* **WHAT YOU SHOULD DO**: Among the lines below, a stretch begins at the one with "mf_bytes : Z.of_nat" and ends at the one with "destruct (ko_task _ _ _ HK'". Repeat that stretch exactly, ends included.

Dataset entries:
((

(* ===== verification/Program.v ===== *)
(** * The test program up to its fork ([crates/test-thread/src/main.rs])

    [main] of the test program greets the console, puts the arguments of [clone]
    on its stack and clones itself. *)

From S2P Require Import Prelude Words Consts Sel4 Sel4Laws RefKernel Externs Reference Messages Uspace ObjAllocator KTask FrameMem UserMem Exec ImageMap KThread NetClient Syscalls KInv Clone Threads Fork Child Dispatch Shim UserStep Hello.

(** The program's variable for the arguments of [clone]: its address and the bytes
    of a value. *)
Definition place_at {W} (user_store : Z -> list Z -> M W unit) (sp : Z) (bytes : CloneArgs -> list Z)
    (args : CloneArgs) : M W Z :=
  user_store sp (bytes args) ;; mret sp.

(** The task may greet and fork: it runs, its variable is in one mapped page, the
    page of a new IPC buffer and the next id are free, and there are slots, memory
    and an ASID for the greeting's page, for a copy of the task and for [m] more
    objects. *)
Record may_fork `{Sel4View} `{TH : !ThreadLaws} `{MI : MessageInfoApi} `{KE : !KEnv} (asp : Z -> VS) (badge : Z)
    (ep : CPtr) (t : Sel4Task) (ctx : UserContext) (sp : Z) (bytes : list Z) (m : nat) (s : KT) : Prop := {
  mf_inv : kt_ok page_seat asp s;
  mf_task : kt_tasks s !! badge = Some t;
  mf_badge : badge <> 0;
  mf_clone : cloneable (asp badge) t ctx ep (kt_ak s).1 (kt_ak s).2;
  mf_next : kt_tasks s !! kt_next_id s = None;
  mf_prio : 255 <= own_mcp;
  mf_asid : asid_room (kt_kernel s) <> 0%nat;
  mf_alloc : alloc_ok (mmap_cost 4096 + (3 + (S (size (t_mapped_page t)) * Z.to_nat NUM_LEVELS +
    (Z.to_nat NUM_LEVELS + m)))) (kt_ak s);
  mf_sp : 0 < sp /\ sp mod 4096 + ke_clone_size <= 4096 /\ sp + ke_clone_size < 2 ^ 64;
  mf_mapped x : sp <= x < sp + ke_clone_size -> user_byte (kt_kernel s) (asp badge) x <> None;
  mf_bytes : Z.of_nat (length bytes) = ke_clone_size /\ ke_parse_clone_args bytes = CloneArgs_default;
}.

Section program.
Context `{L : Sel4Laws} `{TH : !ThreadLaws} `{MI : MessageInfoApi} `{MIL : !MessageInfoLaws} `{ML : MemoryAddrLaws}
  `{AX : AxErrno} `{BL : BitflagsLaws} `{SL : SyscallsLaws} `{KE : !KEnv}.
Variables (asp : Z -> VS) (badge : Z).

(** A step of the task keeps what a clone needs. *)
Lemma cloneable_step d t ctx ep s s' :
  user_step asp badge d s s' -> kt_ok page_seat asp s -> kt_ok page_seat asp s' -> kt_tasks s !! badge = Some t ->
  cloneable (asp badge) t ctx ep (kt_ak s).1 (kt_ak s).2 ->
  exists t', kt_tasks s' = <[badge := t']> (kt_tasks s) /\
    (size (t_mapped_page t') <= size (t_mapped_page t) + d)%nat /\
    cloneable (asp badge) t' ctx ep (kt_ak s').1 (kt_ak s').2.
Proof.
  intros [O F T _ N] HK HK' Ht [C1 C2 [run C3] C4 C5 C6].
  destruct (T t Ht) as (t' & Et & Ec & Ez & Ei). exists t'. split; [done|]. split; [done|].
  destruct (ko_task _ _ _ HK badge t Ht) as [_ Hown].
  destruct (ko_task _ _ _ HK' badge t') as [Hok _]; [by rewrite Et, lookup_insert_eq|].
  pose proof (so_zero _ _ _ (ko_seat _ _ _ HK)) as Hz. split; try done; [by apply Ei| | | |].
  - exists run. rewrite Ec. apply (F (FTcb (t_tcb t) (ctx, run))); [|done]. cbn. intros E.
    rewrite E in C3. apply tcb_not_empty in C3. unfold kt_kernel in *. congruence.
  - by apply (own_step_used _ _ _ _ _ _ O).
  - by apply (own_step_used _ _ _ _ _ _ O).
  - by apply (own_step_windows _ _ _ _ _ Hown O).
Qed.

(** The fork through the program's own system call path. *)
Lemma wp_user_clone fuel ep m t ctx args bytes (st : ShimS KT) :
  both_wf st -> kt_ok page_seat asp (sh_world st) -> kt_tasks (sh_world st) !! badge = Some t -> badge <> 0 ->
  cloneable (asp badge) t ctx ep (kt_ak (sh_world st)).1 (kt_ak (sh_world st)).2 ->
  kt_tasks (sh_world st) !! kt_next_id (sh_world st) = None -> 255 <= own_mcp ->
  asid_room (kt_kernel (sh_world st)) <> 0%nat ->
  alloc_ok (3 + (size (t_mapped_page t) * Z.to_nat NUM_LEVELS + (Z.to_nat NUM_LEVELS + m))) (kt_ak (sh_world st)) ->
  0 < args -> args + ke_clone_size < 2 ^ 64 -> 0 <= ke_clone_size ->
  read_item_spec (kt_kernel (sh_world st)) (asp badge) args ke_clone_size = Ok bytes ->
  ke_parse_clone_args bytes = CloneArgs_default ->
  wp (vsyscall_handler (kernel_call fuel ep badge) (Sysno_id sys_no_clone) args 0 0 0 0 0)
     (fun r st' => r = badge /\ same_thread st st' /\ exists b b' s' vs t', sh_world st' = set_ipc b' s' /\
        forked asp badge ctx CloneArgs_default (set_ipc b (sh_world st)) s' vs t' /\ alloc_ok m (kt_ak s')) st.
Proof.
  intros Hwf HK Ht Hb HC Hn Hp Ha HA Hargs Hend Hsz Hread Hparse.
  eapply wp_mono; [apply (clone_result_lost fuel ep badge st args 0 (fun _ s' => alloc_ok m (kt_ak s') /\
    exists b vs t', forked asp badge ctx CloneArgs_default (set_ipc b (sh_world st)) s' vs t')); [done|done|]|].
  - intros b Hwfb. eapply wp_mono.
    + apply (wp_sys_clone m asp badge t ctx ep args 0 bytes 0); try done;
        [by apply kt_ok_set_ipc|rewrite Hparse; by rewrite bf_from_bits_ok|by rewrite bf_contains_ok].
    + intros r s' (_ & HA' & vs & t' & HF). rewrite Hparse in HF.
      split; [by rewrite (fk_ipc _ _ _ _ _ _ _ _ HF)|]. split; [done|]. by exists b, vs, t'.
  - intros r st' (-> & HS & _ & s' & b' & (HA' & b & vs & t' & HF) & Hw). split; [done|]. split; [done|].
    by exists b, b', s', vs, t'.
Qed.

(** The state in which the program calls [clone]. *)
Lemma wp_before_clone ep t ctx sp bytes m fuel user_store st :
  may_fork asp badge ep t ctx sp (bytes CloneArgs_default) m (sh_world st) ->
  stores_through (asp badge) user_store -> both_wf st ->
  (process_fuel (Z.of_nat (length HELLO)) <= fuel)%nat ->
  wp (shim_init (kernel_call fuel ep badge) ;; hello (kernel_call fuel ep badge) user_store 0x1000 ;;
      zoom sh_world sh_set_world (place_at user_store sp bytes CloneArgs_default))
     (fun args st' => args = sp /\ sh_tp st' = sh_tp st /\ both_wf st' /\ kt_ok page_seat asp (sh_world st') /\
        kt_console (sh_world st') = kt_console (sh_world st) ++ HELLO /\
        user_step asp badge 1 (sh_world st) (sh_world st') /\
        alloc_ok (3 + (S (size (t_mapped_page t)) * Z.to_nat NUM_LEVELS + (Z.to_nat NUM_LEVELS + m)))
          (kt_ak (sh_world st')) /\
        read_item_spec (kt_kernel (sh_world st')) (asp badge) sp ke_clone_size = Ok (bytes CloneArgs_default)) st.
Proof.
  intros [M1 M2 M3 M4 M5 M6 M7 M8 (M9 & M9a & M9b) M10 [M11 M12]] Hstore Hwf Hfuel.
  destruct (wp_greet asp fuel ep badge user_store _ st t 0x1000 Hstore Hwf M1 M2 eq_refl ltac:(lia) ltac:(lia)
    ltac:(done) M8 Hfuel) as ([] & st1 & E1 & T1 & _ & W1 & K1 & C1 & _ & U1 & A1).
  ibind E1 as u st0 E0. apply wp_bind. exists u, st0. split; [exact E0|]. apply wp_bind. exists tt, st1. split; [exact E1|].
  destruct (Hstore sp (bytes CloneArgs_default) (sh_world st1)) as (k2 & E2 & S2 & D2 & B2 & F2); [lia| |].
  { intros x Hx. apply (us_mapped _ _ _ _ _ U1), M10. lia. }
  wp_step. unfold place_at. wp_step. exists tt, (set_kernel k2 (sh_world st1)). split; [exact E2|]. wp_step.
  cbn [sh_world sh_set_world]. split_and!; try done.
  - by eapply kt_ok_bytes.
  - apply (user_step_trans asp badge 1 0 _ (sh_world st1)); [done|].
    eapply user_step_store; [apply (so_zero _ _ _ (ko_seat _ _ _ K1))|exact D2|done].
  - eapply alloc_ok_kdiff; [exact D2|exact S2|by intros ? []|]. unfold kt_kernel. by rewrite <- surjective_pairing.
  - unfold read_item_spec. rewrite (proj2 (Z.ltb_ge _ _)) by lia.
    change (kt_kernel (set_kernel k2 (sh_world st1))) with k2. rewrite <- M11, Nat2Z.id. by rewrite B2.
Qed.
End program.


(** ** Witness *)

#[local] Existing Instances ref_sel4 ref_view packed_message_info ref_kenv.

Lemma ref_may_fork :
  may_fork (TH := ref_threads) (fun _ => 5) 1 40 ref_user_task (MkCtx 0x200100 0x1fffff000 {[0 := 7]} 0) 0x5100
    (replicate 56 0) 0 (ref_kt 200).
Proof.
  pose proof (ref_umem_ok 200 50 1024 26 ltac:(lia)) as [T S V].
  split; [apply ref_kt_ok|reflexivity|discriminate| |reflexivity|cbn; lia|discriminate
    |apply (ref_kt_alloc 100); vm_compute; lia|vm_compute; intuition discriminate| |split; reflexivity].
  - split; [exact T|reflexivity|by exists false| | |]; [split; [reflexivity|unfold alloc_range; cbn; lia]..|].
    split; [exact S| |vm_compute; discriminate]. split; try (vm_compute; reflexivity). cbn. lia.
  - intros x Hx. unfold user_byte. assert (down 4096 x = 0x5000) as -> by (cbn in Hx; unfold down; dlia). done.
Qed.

))

* **OUTPUT**:
  mf_bytes : Z.of_nat (length bytes) = ke_clone_size /\ ke_parse_clone_args bytes = CloneArgs_default;
}.

Section program.
Context `{L : Sel4Laws} `{TH : !ThreadLaws} `{MI : MessageInfoApi} `{MIL : !MessageInfoLaws} `{ML : MemoryAddrLaws}
  `{AX : AxErrno} `{BL : BitflagsLaws} `{SL : SyscallsLaws} `{KE : !KEnv}.
Variables (asp : Z -> VS) (badge : Z).

(** A step of the task keeps what a clone needs. *)
Lemma cloneable_step d t ctx ep s s' :
  user_step asp badge d s s' -> kt_ok page_seat asp s -> kt_ok page_seat asp s' -> kt_tasks s !! badge = Some t ->
  cloneable (asp badge) t ctx ep (kt_ak s).1 (kt_ak s).2 ->
  exists t', kt_tasks s' = <[badge := t']> (kt_tasks s) /\
    (size (t_mapped_page t') <= size (t_mapped_page t) + d)%nat /\
    cloneable (asp badge) t' ctx ep (kt_ak s').1 (kt_ak s').2.
Proof.
  intros [O F T _ N] HK HK' Ht [C1 C2 [run C3] C4 C5 C6].
  destruct (T t Ht) as (t' & Et & Ec & Ez & Ei). exists t'. split; [done|]. split; [done|].
  destruct (ko_task _ _ _ HK badge t Ht) as [_ Hown].
  destruct (ko_task _ _ _ HK' badge t') as [Hok _]; [by rewrite Et, lookup_insert_eq|].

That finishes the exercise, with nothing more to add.